In the last decades various classes of models have been proposed aiming to provide a quantitative description of tumor growth. They range from the microscopic level of intracellular signaling pathways conditioning the growth of neoplastic tissue by stimulation or inhibition of apoptosis (e.g., by the influence of tumor necrosis factors [1]) or tumor cell motility, for example, by restructuring the cytoskeleton or by producing matrix degrading enzymes [2], through the level of cell-cell or cell-tissue interactions and up to the macroscopic level characterizing the behavior of the entire cell population. Multiscale settings like those in [3, 4] involve several of these scales and offer a systemic approach to the modeling process.

When ignoring the setups relying on mechanical force balance and/or on the theory of mixtures, in the study of tumor invasion and metastasis one can distinguish between the so-called kinetic approach and the direct modeling at the macroscopic level. In the former a mesoscopic model is considered, consisting of an integro-partial differential equation for the evolution of the cell density, possibly coupled with integro-differential and/or reaction-diffusion equations for the fibre density of the extracellular matrix (ECM) and the chemotactic signal (see, e.g., [5] and the references therein [3, 4]). Then with an appropriate scaling the macroscopic limit is deduced, usually leading to a Keller-Segel-type model or some hyperbolic systems; see, for example, [6]. The macroscopic approach involves the largest class of existing models and directly accounts for processes at the level of cell populations, leading to systems of reaction-diffusion (transport) equations like, for example, in [7, 8].

The role of tumor microenvironment in determining cancer malignancy has been put in evidence in several references; see, for example, [9, 10]. For instance hypoxia and acidity are factors that can trigger the progression from benign to malignant growth. In order to survive in the unfavourable environment they create, cancer cells upregulate certain proton extrusion mechanisms [11], the consequence of which is that the extracellular tumor environment has an acidic pH, which boosts apoptosis of normal cells and thus allows the neoplastic tissue to extend in the space becoming available. Hence the pH level directly influences the metastatic potential of tumor cells [12, 13]. These facts led Gatenby and Gawlinski [8, 14] to propose a model for the acid-mediated tumor invasion, which describes the interaction between the density of normal cells, tumor cells, and the concentration of protons produced by the latter via reaction-diffusion equations. Starting from this model, travelling waves have been used to explain the aggressive action of cancer cells on their surroundings [15]. Further settings issued from Gatenby and Gawlinski’s model involve nutrient dynamics influenced by both vascular and avascular growth of multicellular tumor spheroids [16, 17] assuming rotational symmetry and investigating existence and qualitative properties of the solutions.

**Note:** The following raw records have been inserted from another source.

(** The loop of [find] from [pos]; a turn advances, so [last - pos] turns are
    enough.  A pattern longer than a read breaks the contract of [clamp]. *)
Fixpoint find_loop (fuel : nat) (r : MimeReader) (pattern : list Z) (last pos : nat) : result (option nat * MimeReader) :=
  match fuel with
  | O => Ok (None, r)
  | S fuel =>
      if (last <=? pos)%nat then Ok (None, r)
      else if (min_read_size <? length pattern)%nat then Throw (undefined_behaviour "clamp with its bounds crossed")
      else
        let span_len := (last - pos + length pattern - 1)%nat in
        '(chunk, r) ← at_ r pos (Nat.max (length pattern) (Nat.min span_len min_read_size));
        if (length chunk <? length pattern)%nat then Ok (None, r)
        else match find_sub pattern (take (Nat.min (length chunk) span_len) chunk) with
          | Some found => Ok (Some (pos + found)%nat, r)
          | None => find_loop fuel r pattern last (pos + (length chunk - (length pattern - 1)))
          end
  end.

Definition find (r : MimeReader) (pattern : list Z) (from limit : nat) : result (option nat * MimeReader) :=
  match pattern with
  | [] => Ok (None, r)
  | _ =>
      if (limit =? 0)%nat then Ok (None, r)
      else if (reader_size r <=? from)%nat then Ok (None, r)
      else
        let last := Nat.min (from + limit) (reader_size r) in
        find_loop (last - from) r pattern last from
  end.
End reader.

(** ** Identifiers *)

Definition INVALID : Z := 0.
Definition UNKNOWN : Z := 1.
Definition IMAGE_BLOCK : Z := 1000.
Definition IMAGE_JPEG : Z := 1000.
Definition IMAGE_PNG : Z := 1001.
Definition IMAGE_WEBP : Z := 1002.
Definition IMAGE_AVIF : Z := 1003.
Definition IMAGE_TIFF : Z := 1004.
Definition VIDEO_MP4 : Z := 2000.
Definition VIDEO_MPEG : Z := 2001.
Definition VIDEO_WEBM : Z := 2002.
Definition VIDEO_QUICKTIME : Z := 2003.
Definition ANIMATION_GIF : Z := 3000.
Definition ANIMATION_APNG : Z := 3001.
Definition APPLICATION_ZIP : Z := 5000.
Definition COMICBOOK_ZIP : Z := 5001.
Definition PIXIV_UGOIRA : Z := 5002.
Definition APPLICATION_PSD : Z := 6000.
Definition APPLICATION_CLIP : Z := 6001.
Definition FIRST_UNRESERVED : Z := 10000.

In this work we reconsider the model in [8], whereby also explicitly allowing for crowding effects (due to competition with cancer cells) in the growth of normal cells. (This can be also done for the growth term in the tumor cell equation; however it does not change the analysis nor the qualitative behavior of the solutions to the system. Moreover, its biological motivation is not strong enough, since the competition between the two cell types does not really affect the growth, but rather the invasion of the neoplastic tissue: the acidity increase in the peritumoral environment is a byproduct of the enhanced glycolysis of cancer cells and not produced with the purpose of killing the normal cells and eluding concurrence.) For this setting we perform mathematical analysis and numerical simulations in order to verify the model predictions with respect to experimentally observed qualitative facts. In order to prove the existence of a unique (weak) solution we propose an intuitive method relying on an iterative procedure which has also been applied in [18, 19] in a different context (one of the supplementary difficulties here is the diffusion coefficient being nonconstant, but depending on the solution itself) and allows to avoid the use of operator semigroups.

2. Problem Setting

The model by Gatenby and Gawlinski [8] describes the evolution of normal and tumor cell density, respectively, in a domain where these cell types interact on the basis of pH value modifications. The mathematical description of these processes is ensured by the following system of reaction-diffusion equations for the normal cell density , the tumor cell density (both in ), and the concentration of excessive ion concentration (in Mol): where denotes the strength parameter for the competition between normal cells and neoplastic tissue. Thereby, is a regular-enough and bounded domain and only microscopically small processes are considered at the interface between tumor and healthy tissue. Observe that the diffusion coefficient of the cancer cells depends on the normal cell density: when the healthy tissue is at its carrying capacity the neoplastic tissue cannot diffuse; thus the tumor is confined. It can only spread if the surrounding normal tissue is diminished from its carrying capacity and this is assumed to happen due to lowering the pH level upon secretion of protons by cancer cells.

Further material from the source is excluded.